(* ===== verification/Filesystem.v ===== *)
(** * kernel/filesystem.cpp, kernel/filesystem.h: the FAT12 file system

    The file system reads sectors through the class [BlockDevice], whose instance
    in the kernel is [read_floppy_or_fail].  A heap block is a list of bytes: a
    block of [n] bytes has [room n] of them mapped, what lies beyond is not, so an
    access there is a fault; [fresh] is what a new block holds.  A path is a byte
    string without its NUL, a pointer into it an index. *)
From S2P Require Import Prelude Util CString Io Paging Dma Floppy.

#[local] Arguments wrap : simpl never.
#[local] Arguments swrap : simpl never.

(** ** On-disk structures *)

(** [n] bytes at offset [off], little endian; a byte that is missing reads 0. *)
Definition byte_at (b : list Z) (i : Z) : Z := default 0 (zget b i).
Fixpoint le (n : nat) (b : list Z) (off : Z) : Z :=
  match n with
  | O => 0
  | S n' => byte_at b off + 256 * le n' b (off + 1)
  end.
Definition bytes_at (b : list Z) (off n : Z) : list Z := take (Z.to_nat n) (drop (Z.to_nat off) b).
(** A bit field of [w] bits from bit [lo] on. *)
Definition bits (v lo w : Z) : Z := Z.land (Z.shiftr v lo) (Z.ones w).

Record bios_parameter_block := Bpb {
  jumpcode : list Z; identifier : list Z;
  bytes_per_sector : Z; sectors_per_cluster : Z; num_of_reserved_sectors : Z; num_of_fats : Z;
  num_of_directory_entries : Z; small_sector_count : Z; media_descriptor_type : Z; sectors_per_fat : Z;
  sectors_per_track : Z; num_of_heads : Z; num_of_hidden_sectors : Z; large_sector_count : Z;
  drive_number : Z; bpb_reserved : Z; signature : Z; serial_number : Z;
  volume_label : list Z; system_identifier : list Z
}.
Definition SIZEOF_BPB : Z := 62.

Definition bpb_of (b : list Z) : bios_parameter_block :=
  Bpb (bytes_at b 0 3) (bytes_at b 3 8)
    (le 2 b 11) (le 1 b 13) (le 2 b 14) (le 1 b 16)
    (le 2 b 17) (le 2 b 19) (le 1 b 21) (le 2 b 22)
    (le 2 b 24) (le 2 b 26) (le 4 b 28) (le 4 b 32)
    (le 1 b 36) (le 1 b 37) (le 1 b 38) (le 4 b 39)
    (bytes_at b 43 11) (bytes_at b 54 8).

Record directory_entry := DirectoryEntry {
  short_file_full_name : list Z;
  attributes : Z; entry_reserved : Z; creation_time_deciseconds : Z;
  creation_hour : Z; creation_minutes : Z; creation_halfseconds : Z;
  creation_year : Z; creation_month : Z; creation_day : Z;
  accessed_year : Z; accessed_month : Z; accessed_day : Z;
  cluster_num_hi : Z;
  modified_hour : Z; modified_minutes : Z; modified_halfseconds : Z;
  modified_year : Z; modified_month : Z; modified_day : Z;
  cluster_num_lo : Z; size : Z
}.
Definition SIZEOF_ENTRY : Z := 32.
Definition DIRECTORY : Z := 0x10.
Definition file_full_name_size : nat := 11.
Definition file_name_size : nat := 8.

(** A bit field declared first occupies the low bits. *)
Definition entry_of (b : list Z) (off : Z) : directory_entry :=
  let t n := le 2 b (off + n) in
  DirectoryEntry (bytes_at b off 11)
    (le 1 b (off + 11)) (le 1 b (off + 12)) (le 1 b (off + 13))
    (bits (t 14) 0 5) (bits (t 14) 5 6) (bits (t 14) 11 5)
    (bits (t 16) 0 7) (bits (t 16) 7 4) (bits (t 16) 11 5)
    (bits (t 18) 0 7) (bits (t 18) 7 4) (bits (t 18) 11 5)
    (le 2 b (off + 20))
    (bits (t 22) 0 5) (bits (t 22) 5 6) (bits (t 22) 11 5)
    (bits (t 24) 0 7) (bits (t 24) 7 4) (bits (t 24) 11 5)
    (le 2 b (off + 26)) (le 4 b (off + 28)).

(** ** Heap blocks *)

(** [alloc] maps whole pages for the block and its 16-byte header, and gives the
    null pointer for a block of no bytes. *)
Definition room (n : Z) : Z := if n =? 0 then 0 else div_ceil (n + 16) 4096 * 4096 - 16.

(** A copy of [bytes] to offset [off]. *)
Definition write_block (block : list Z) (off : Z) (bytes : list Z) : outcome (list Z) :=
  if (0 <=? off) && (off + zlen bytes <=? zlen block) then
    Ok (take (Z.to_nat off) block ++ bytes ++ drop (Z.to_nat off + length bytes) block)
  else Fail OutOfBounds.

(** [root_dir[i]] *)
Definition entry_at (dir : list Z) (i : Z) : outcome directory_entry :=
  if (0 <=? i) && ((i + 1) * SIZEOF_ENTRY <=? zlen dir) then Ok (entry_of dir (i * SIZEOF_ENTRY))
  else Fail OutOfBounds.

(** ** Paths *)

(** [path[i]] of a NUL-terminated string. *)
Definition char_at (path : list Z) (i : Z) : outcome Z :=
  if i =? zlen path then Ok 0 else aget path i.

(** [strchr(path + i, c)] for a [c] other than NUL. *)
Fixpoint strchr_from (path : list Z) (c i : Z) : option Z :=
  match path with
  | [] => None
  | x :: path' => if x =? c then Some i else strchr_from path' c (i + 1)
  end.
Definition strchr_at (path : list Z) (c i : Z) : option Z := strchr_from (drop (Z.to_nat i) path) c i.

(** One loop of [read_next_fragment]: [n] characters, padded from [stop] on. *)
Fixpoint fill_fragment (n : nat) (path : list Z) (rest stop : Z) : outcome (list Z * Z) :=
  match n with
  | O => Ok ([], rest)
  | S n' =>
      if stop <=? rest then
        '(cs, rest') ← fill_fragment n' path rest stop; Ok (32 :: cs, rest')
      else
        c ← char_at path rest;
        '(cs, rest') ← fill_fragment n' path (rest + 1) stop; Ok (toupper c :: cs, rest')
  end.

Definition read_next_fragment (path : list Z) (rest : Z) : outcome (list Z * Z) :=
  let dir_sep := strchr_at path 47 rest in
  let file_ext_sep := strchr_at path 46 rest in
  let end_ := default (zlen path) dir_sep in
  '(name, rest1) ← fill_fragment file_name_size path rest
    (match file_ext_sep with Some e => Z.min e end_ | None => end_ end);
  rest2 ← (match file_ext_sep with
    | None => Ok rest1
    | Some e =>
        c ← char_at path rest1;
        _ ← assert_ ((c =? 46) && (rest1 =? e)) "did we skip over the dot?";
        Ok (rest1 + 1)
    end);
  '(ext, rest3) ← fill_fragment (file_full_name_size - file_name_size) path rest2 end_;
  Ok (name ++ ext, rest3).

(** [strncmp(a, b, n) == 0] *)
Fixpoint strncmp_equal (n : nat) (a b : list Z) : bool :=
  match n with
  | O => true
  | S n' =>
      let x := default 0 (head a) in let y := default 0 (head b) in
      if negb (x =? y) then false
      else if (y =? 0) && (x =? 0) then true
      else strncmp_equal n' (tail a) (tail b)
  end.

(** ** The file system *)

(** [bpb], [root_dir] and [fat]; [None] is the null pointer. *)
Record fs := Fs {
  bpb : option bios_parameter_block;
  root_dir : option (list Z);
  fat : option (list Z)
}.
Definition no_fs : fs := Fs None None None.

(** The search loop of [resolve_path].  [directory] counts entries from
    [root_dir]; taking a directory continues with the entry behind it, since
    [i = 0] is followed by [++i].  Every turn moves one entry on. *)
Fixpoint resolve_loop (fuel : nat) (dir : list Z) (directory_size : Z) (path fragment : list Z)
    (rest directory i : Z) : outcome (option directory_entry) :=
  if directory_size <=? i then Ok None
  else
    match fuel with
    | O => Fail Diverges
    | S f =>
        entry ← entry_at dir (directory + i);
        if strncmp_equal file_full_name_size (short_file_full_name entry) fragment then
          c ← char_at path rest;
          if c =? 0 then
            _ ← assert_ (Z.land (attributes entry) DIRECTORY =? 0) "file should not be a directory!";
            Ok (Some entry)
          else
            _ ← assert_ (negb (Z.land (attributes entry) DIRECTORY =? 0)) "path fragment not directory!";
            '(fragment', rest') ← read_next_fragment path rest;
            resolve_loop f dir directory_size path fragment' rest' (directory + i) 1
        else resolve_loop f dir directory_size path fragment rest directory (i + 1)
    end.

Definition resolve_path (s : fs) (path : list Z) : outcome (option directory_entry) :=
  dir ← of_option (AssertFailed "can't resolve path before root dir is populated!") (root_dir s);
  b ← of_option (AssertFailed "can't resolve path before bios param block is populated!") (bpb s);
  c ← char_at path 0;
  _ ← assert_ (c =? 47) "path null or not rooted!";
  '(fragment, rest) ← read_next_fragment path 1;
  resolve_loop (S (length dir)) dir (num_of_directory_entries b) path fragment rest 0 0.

■ **What the task requires**: All that is wanted is the stretch of lines above from the one containing "access there is" through the one containing "(le 1 b 36)", duplicated exactly.

■ **Task result**:
    access there is a fault; [fresh] is what a new block holds.  A path is a byte
    string without its NUL, a pointer into it an index. *)
From S2P Require Import Prelude Util CString Io Paging Dma Floppy.

#[local] Arguments wrap : simpl never.
#[local] Arguments swrap : simpl never.

(** ** On-disk structures *)

(** [n] bytes at offset [off], little endian; a byte that is missing reads 0. *)
Definition byte_at (b : list Z) (i : Z) : Z := default 0 (zget b i).
Fixpoint le (n : nat) (b : list Z) (off : Z) : Z :=
  match n with
  | O => 0
  | S n' => byte_at b off + 256 * le n' b (off + 1)
  end.
Definition bytes_at (b : list Z) (off n : Z) : list Z := take (Z.to_nat n) (drop (Z.to_nat off) b).
(** A bit field of [w] bits from bit [lo] on. *)
Definition bits (v lo w : Z) : Z := Z.land (Z.shiftr v lo) (Z.ones w).

Record bios_parameter_block := Bpb {
  jumpcode : list Z; identifier : list Z;
  bytes_per_sector : Z; sectors_per_cluster : Z; num_of_reserved_sectors : Z; num_of_fats : Z;
  num_of_directory_entries : Z; small_sector_count : Z; media_descriptor_type : Z; sectors_per_fat : Z;
  sectors_per_track : Z; num_of_heads : Z; num_of_hidden_sectors : Z; large_sector_count : Z;
  drive_number : Z; bpb_reserved : Z; signature : Z; serial_number : Z;
  volume_label : list Z; system_identifier : list Z
}.
Definition SIZEOF_BPB : Z := 62.

Definition bpb_of (b : list Z) : bios_parameter_block :=
  Bpb (bytes_at b 0 3) (bytes_at b 3 8)
    (le 2 b 11) (le 1 b 13) (le 2 b 14) (le 1 b 16)
    (le 2 b 17) (le 2 b 19) (le 1 b 21) (le 2 b 22)
    (le 2 b 24) (le 2 b 26) (le 4 b 28) (le 4 b 32)
    (le 1 b 36) (le 1 b 37) (le 1 b 38) (le 4 b 39)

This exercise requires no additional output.